Araknofobisi olan bazı insanlar, bir örümceği görünce çığlık atarak, çığlık atarak, ağlayarak ve çoğu zaman hızla kaçarak tepki verirler, diğerleri korkudan hareket edemezler. Üstelik, örneğin dünyadaki örümceklerin yalnızca küçük bir yüzdesinin (yaklaşık %3-4) zehirli olduğu ve diğerlerinin tamamen zararsız olduğu gibi herhangi bir rasyonel argüman tarafından desteklenmemektedir.

İlacın örümceklere karşı tedavisi

Araknofobisi olan insanlar, üstesinden gelmeyi hayal edemeyeceklerine dair temelsiz ama felç edici bir korku yaşarlar. Bu arada, sadece korkuyu evcilleştirmeye değil, ondan tamamen kurtulmaya da izin veren terapötik yöntemler var.

En etkili yöntemlerden biriduyarsızlaştırma , yani korku uyandıran nesneye karşı aşırı tepkiyi kademeli olarak az altmaktır. Bu, küçük adımlardan oluşan bir taktiktir, çünkü hasta önce örümceklerin fotoğraflarına bakar, ayrıca terapistin rasyonel açıklamalarını ve argümanlarını (örneğin yararlı olduklarına dair) dinler ve böylece daha olumlu bir imaj oluşturur.

Aynı zamanda doktor, hastaların örümceklerin onları herhangi bir şekilde tehdit ettiğine dair yanlış inançlarını reddediyor. Bir sonraki adım, yaşayan örümceklere alışmaya çalışmaktır - teraryuma yaklaşın, onları izleyin ve son adım örümceğe dokunmak, tercihen elinizde tutmaktır.

Duyarsızlaştırma kalıcı sonuçlar verir, çünkü bunu yapan kişilerin çalışmalarının gösterdiği gibi, terapinin bitiminden birkaç ay sonra bile örümcek korkusu hissetmediler.

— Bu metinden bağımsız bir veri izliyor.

(** * malloctrace: an allocator-interposition tracer

    A shallow embedding of [src/malloctrace.cpp] and the properties of
    its event log.

    The tracer is preloaded into a process, takes the place of the
    allocator entry points ([malloc], [free], [realloc], [calloc],
    [posix_memalign], [aligned_alloc], [valloc]), forwards every call to
    the next definition of the symbol and, unless the per-thread flag
    [in_handler] is set, writes one record per call to the thread's
    output file, with the call stack compressed through a per-thread
    cache of instruction pointers.

    Conventions of the embedding:
    - [size_t], [unw_word_t] and pointers are 64-bit words, carried as
      [Z] with the wrap-around written out where the code does
      arithmetic ([wrap64]);
    - the process state the code reads and writes (the [real_*]
      pointers, the two counters, [in_handler], [threadData], the static
      offset of [dummy_calloc], the standard error stream) is one record,
      threaded through a state monad whose outcomes are a normal return,
      a call of [exit], or a call through a null function pointer;
    - what lies outside the file (the next allocator in load order,
      [dlsym], [getenv], [getpid], the file system, libunwind) is a
      [Platform] record, a parameter of every definition;
    - a stream is the list of the chunks written to it, one chunk per
      call of [fprintf], oldest first;
    - the embedding follows one thread: [in_handler] and [threadData]
      are its own, the [real_*] pointers and the two counters are those
      of the process, and no other thread runs in between. *)

From Stdlib Require Import ZArith String Ascii List Bool Lia.
From Stdlib Require DecimalString HexadecimalString DecimalPos DecimalN.
From stdpp Require Import gmap strings.
Import ListNotations.

Local Open Scope string_scope.
Local Open Scope Z_scope.

(** ** Machine words and [printf] conversions *)

Definition wrap64 (z : Z) : Z := z mod 2 ^ 64.

Definition dec_digits (z : Z) : string :=
  DecimalString.NilZero.string_of_uint (N.to_uint (Z.to_N z)).

Definition hex_digits (z : Z) : string :=
  HexadecimalString.NilZero.string_of_uint (N.to_hex_uint (Z.to_N z)).

(** [%lu]: an unsigned long in decimal. *)
Definition fmt_lu (z : Z) : string := dec_digits (wrap64 z).

(** [%lx]: an unsigned long in lower-case hexadecimal, no prefix. *)
Definition fmt_lx (z : Z) : string := hex_digits (wrap64 z).

(** [%ld]: the same 64 bits read as a signed long.  [handleMalloc]
    prints its [size_t] argument with this conversion. *)
Definition fmt_ld (z : Z) : string :=
  let w := wrap64 z in
  if w <? 2 ^ 63 then dec_digits w else "-" +:+ dec_digits (2 ^ 64 - w).

(** [%p] as glibc prints it: [(nil)] for the null pointer, otherwise
    [0x] and the address in lower-case hexadecimal. *)
Definition fmt_p (p : Z) : string :=
  if wrap64 p =? 0 then "(nil)" else "0x" +:+ hex_digits (wrap64 p).

(** [std::to_string(int)], used for the process id. *)
Definition to_string_int (z : Z) : string :=
  if z <? 0 then "-" +:+ dec_digits (- z) else dec_digits z.

(** [std::to_string(unsigned long)], used for the thread id. *)
Definition to_string_ulong (z : Z) : string := dec_digits (wrap64 z).

(** The line feed that ends the format strings of the source. *)
Definition newline : string := String "010" EmptyString.

(** ** C strings held in a character buffer *)

Definition NUL : ascii := Ascii.zero.

(** [buf[i]]; a position past the end of the modelled buffer reads as
    the terminator. *)
Definition char_at (buf : string) (i : nat) : ascii :=
  match String.get i buf with
  | Some c => c
  | None => NUL
  end.

(** The C string a buffer holds: its characters before the first NUL. *)
Fixpoint cstr (buf : string) : string :=
  match buf with
  | EmptyString => EmptyString
  | String c rest => if Ascii.eqb c NUL then EmptyString else String c (cstr rest)
  end.

Definition char_code (c : ascii) : Z := Z.of_N (N_of_ascii c).

(** [strcmp]: the difference of the first pair of characters that
    differ, the terminator included. *)
Fixpoint strcmp (a b : string) : Z :=
  match a, b with
  | String x a', String y b' =>
      if Ascii.eqb x NUL then 0 - (if Ascii.eqb y NUL then 0 else char_code y)
      else if Ascii.eqb x y then strcmp a' b'
      else char_code x - char_code y
  | String x _, EmptyString => if Ascii.eqb x NUL then 0 else char_code x
  | EmptyString, String y _ => 0 - char_code y
  | EmptyString, EmptyString => 0
  end.

(** ** The world outside the tracer *)

Record Platform := {
  (** the state of the allocator next in load order *)
  Heap : Type;
  sys_malloc : Z -> Heap -> Z * Heap;
  sys_free : Z -> Heap -> Heap;
  sys_realloc : Z -> Z -> Heap -> Z * Heap;
  sys_calloc : Z -> Z -> Heap -> Z * Heap;
  (** [sys_posix_memalign old alignment size]: the return code and the
      content of [*memptr] afterwards, [old] being its content before *)
  sys_posix_memalign : Z -> Z -> Z -> Heap -> (Z * Z) * Heap;
  sys_valloc : Z -> Heap -> Z * Heap;
  sys_aligned_alloc : Z -> Z -> Heap -> Z * Heap;
  (** whether [dlsym(RTLD_NEXT, name)] finds the symbol *)
  dlsym_next : string -> bool;
  getenv : string -> option string;
  getpid : Z;
  (** whether the operating system grants [fopen path mode] *)
  fopen_granted : string -> string -> bool;
  (** the address of the static buffer of [dummy_calloc] *)
  dummy_buf : Z
}.

(** ** Data of the tracer *)

Record IPCacheEntry := {
  id : Z;
  skip : bool;
  stop : bool
}.

(** A [FILE] opened by the tracer: the path and mode given to [fopen]
    and the chunks written through the stream so far. *)
Record FILE := {
  f_path : string;
  f_mode : string;
  f_written : list string
}.

Record ThreadData := {
  ipCache : gmap Z IPCacheEntry;
  thread_id : Z;
  out : FILE
}.

(** What the first character of an [fopen] mode asks for. *)
Inductive open_kind := open_read | open_truncate | open_append.

(** glibc reads the first character of the mode ([r], [w] or [a],
    anything else is [EINVAL]) and ignores the characters after it
    that it does not know. *)
Definition mode_kind (mode : string) : option open_kind :=
  match mode with
  | String c _ =>
      if Ascii.eqb c "r" then Some open_read
      else if Ascii.eqb c "w" then Some open_truncate
      else if Ascii.eqb c "a" then Some open_append
      else None
  | EmptyString => None
  end.

(** The content of the file behind a stream, [before] being its
    content when [fopen] ran: only a stream opened for append keeps
    it. *)
Definition file_content (before : string) (f : FILE) : string :=
  match mode_kind (f_mode f) with
  | Some open_append => before +:+ String.concat "" (f_written f)
  | _ => String.concat "" (f_written f)
  end.

(** One more chunk written to a stream. *)
Definition fputs (chunk : string) (f : FILE) : FILE :=
  {| f_path := f_path f; f_mode := f_mode f;
     f_written := f_written f ++ [chunk] |}.

Definition with_out (f : FILE) (td : ThreadData) : ThreadData :=
  {| ipCache := ipCache td; thread_id := thread_id td; out := f |}.

Definition with_ipCache (m : gmap Z IPCacheEntry) (td : ThreadData) : ThreadData :=
  {| ipCache := m; thread_id := thread_id td; out := out td |}.

(** The value of [real_calloc]: null, [&dummy_calloc] while [init]
    runs, or the address [dlsym] returned. *)
Inductive calloc_ptr := calloc_null | calloc_dummy | calloc_next.

(** The seven [real_*] pointers.  For all but [real_calloc], [true]
    stands for the address [dlsym(RTLD_NEXT, name)] returned and
    [false] for [nullptr]. *)
Record Bootstrap := {
  real_malloc : bool;
  real_free : bool;
  real_realloc : bool;
  real_calloc : calloc_ptr;
  real_posix_memalign : bool;
  real_valloc : bool;
  real_aligned_alloc : bool
}.

(** One frame as libunwind reports it: the instruction pointer
    ([unw_get_reg]), and the 256-byte name buffer and the offset after
    [unw_get_proc_name] ran on a buffer whose first byte was NUL. *)
Record Frame := {
  ip : Z;
  name : string;
  offset : Z
}.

Diğer bir yöntemkorkulu kişinin hızla endişe uyandıran uyarana maruz kaldığıpatlayan terapidir. Aslında derin su atıyor çünkü hasta örneğin herhangi bir hazırlık yapmadan örümceğin omzuna konuyor. Bu davranışı birkaç kez tekrarladıktan sonra, kaygı uyaranına verilen tepki giderek daha zayıf hale gelmelidir.

Seçilen terapötik yöntem ne olursa olsun, araknofobiyle yüzleşmek için terapiyi denemeye değer, çünkü kendinizi korkudan kurtarmak sadece ruhumuzu değil, aynı zamanda özgüvenimizi de güçlendirir.